MARSS-RISCV (Micro-ARchitectural System Simulator - RISCV) is a open source, cycle-accurate single core full-system (Linux) micro-architectural simulator for the RISC-V ISA built upon TinyEMU emulator (https://bellard.org/tinyemu) by Fabrice Bellard and uses its code for all the device emulation and configuration. It consists of detailed cycle accurate models of a modern RISC-V In-order and Out-of-order processor with branch prediction unit and a complete memory hierarchy. It is currently being developed and maintained by CAPS (Computer Architecture and Power Aware Systems Research Group) at the State University of New York at Binghamton. Being a true full system simulator, MARSS-RISCV can simulate all of the system in a cycle accurate fashion including OS code, libraries, interrupt handlers etc.

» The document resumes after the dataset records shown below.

Ltac sum_ok tac :=
  repeat match goal with
  | H : ?r = inr _ |- context [?r ≫= _] => rewrite H; cbn
  | |- context [demand ?b ?e] => rewrite (proj2 (demand_inr b e tt)) by tac; cbn
  end; try done.

(** Run a chain of guards whose conditions are known to hold. *)
Ltac result_ok tac :=
  repeat match goal with
  | H : ?r = Ok _ |- context [?r ≫= _] => rewrite H; cbn
  | |- context [ensure ?b ?k ?m] =>
      rewrite (proj2 (ensure_Ok b k m tt)) by tac; cbn
  end; try done.
(* ===== verification/Update.v ===== *)
(** * Update: the update transaction, recovery and boot programs

    Models the effectful half of the agent: [agent/src/update.rs] (the readiness gate and the
    update transaction), [agent/src/recovery.rs] (the steps that finish an interrupted
    transaction), [agent/src/transient.rs] (the bounded retry) and the boot sequence of
    [agent/src/main.rs].  Reconciler hooks, health probes, the clock and random tokens are
    answered by the environment; a transaction record held in memory across calls is passed
    and returned explicitly, because a failed durable write leaves it advanced. *)
From S2P Require Import Prelude Identity State Transaction Install World Reject Store Boot.

(** ** Readiness *)

(** [need] and [consecutive] are [u32]. *)
Record Readiness : Type := mkReadiness { need : N; consecutive : N }.

Definition Readiness_new (successes : N) : Readiness := mkReadiness (N.max successes 1) 0.

Definition observe (healthy : bool) (r : Readiness) : Readiness * bool :=
  if healthy
  then let c := (consecutive r + 1)%N in (mkReadiness (need r) c, (need r <=? c)%N)
  else (mkReadiness (need r) 0, false).

Inductive Health : Type := Ready | Unhealthy | HealthInconclusive.

Definition probe_ok (p : probe) : bool :=
  match p with ProbeOk => true | _ => false end.

(** The probe loop of [became_healthy] over the probes that complete before the deadline. *)
Fixpoint gate_loop (r : Readiness) (last_probe : option probe) (probes : list probe) : Health :=
  match probes with
  | [] =>
      match last_probe with
      | Some ProbeReleaseFault => Unhealthy
      | Some ProbeInconclusive => HealthInconclusive
      | Some ProbeOk => Unhealthy
      | None => HealthInconclusive
      end
  | p :: probes =>
      let '(r, ready) := observe (probe_ok p) r in
      if ready then Ready else gate_loop r (Some p) probes
  end.

Definition gate_verdict (successes : N) (probes : list probe) : Health :=
  gate_loop (Readiness_new successes) None probes.

(** ** Transients *)

Definition is_node_local_transient (e : io_error) : bool :=
  match err_kind e with
  | StorageFull | QuotaExceeded | ReadOnlyFilesystem | ResourceBusy | Interrupted | TimedOut
  | WouldBlock | BrokenPipe | ConnectionReset | ConnectionAborted | ConnectionRefused
  | NotConnected | HostUnreachable | NetworkUnreachable | NetworkDown => true
  | Uncategorized => true  (* EIO, recognised by its raw code *)
  | _ => false
  end.

(** [recover_through_transients]: [budget] retries, threading the step's in-memory state. *)
Fixpoint retry_loop {S A} (budget : nat) (step : S → M (S * result A)) (s : S) : M (S * A) :=
  out ← step s;
  match out with
  | (s, Ok a) => mret (s, a)
  | (s, Err error) =>
      match budget with
      | 0 => throw error
      | Datatypes.S budget =>
          if is_node_local_transient error then retry_loop budget step s else throw error
      end
  end.

Definition recover_through_transients {S A} (step : S → M (S * result A)) (s : S) : M (S * A) :=
  budget ← next_patience;
  retry_loop budget step s.

(** A step without in-memory state. *)
Definition stateless {A} (m : M A) : unit → M (unit * result A) :=
  λ _, r ← attempt m; mret (tt, r).

Section agent.
Context `{Sha256} `{Semver} `{Codec}.
(** The gate's configured consecutive successes ([Timeouts::health_successes]). *)
Context (health_successes : N).

(** I/O the model keeps no state for: it may fail or die. *)
Definition io_step : M unit :=
  f ← next_fault;
  match f with
  | Healthy => mret tt
  | Fails e | FailsAfter e => os_fail e
  | Dies | DiesAfter => die
  end.

Definition became_healthy : M Health :=
  probes ← next_gate (N.to_nat (N.max health_successes 1));
  mret (gate_verdict health_successes probes).

(** [run_reconciler_mutation]: both failure classes become the invocation's I/O error. *)
Definition run_reconciler_mutation : M bool :=
  h ← next_hook;
  match h with
  | HookOk reboot => mret reboot
  | HookReleaseFault k => throw (IoError k "reconciler failed")
  | HookInconclusive k => throw (IoError k "reconciler could not be invoked")
  | HookDies => die
  end.

(** ** Transaction steps *)

Definition persist_transaction (tx : Transaction) : M unit := write_journal tx.

Definition advance_transaction (tx : Transaction) (phase : Phase) : M (Transaction * result unit) :=
  match advance phase tx with
  | Err e => mret (tx, Err e)
  | Ok tx => r ← attempt (persist_transaction tx); mret (tx, r)
  end.

Definition require_candidate_rejection (tx : Transaction) : M unit :=
  _ ← (if tx_candidate_rejection_required tx then mret tt
       else write_journal (set_rejection_required true tx));
  reject_deployment (tx_candidate_repository_lineage tx) (tx_candidate_archive_sha256 tx).

Inductive Outcome : Type := UpdateCommitted (reboot : bool) | RollbackPending.

Definition reject_then_recover (tx : Transaction) : M Outcome :=
  _ ← attempt (require_candidate_rejection tx);
  mret RollbackPending.

(** [recover_on_error!] *)
Definition recover_on_error {A} (m : M A) (k : A → M Outcome) : M Outcome :=
  r ← attempt m;
  match r with
  | Ok a => k a
  | Err _ => mret RollbackPending
  end.

Definition recover_on_error_tx (m : M (Transaction * result unit)) (k : Transaction → M Outcome)
    : M Outcome :=
  out ← m;
  match out with
  | (tx, Ok _) => k tx
  | (_, Err _) => mret RollbackPending
  end.

(** The record a committed update leaves: the candidate with its rollback guard. *)
Definition guard_of (tx : Transaction) (now : N) : RollbackGuard :=
  mkRollbackGuard (tx_id tx) (tx_candidate_rejection_sha256 tx) (tx_previous_release tx)
    (tx_previous_archive_sha256 tx) (tx_previous_repository_lineage tx)
    (tx_previous_reconciler tx) now.

Definition committed_state (tx : Transaction) (now : N) : InstalledState :=
  mkInstalledState (tx_candidate_repository_lineage tx) (tx_candidate_release tx)
    (tx_candidate_archive_sha256 tx) (tx_candidate_reconciler tx) (Some (guard_of tx now)) Proven.

(** The commit half of [switch_over]. *)
Definition commit_candidate (tx : Transaction) (reboot : bool) : M Outcome :=
  now ← now_unix;
  recover_on_error (commit_installed (committed_state tx now)) (λ _,
  recover_on_error_tx (advance_transaction tx Committed) (λ tx,
  _ ← attempt clear_journal;
  mret (UpdateCommitted reboot))).

Definition switch_over (tx : Transaction) : M Outcome :=
  recover_on_error (activate (tx_candidate_release tx)) (λ _,
  recover_on_error_tx (advance_transaction tx Activated) (λ tx,
  h ← next_hook;
  match h with
  | HookReleaseFault _ => reject_then_recover tx
  | HookInconclusive _ => mret RollbackPending
  | HookDies => die
  | HookOk reboot =>
      recover_on_error_tx (advance_transaction tx Converged) (λ tx,
      if reboot then commit_candidate tx reboot
      else
        health ← became_healthy;
        match health with
        | Unhealthy => reject_then_recover tx
        | HealthInconclusive => mret RollbackPending
        | Ready =>
            recover_on_error_tx (advance_transaction tx Verified) (λ tx,
            commit_candidate tx reboot)
        end)
  end)).

(** [execute_update] *)
Definition execute_update (candidate : ReleaseId) (candidate_archive_sha256 : string)
    (candidate_repository_lineage : RepositoryLineage)
    (candidate_reconciler : ReconcilerRelease) : M Outcome :=
  j ← journal;
  _ ← (match j with
       | None => mret tt
       | Some journal =>
           if negb (drives_rollback journal) then clear_journal
           else throw (IoError Other "an unreconciled update journal requires an agent restart")
       end);
  i ← installed;
  match i with
  | Present installed =>
      _ ← lift (check_supported candidate_reconciler);
      _ ← lift (check_supported (st_reconciler installed));
      match candidate_rejection_sha256 (st_release installed) (st_archive_sha256 installed)
              candidate candidate_archive_sha256 with
      | None => throw (IoError InvalidInput "an update must change the payload or reconciler")
      | Some rejection =>
          id ← token;
          let tx := mkTransaction id (st_release installed) (st_archive_sha256 installed)
                      (st_repository_lineage installed) candidate candidate_archive_sha256
                      rejection candidate_repository_lineage false (st_reconciler installed)
                      candidate_reconciler 0 Prepared in
          _ ← io_step;  (* prepare_update: pin the attempt's inputs *)
          _ ← persist_transaction tx;
          switch_over tx
      end
  | _ => throw (IoError Other "a verified installed release is required")
  end.

(** ** Recovery steps *)

Definition MAX_ROLLBACK_HEALTH_ATTEMPTS : N := 3.

Inductive RollbackHealthOutcome : Type := RetryGate (attempt : N) | SettledUnhealthy.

Currently, our simulator is in alpha status as we are validating the cycle accuracy using various development boards. The simulated in-order core is tested and operational, however, the simulated out-of-order core is in microarchitectural testing phase.

Table of contents

Features

  • True full system simulator: simulates all of the system in a cycle accurate fashion including the bootloader, OS code, libraries, interrupt handlers, user level applications etc
  • Fully configurable, cycle-accurate, in-order and out-of-order single-core RISC-V CPU
  • Multiple execution units with configurable latencies (execution units can be configured to be pipelined)
  • 2-level cache hierarchy with various allocation and miss handling policies
  • A simple DIMM based DRAM model that simulates row-buffer (open-page) hits
  • Bi-modal and 2-level adaptive (Gshare, Gselect, GAg, GAp, PAg, PAp) branch prediction support
  • Supports RV32GC and RV64GC (user level ISA version 2.2, privileged architecture version 1.10)
  • VirtIO console, network, block device, input and 9P filesystem
  • JSON configuration file
  • Easy to install, use and modify

For internal micro-architectural details, see MARSS-RISCV Micro-architecture Documentation.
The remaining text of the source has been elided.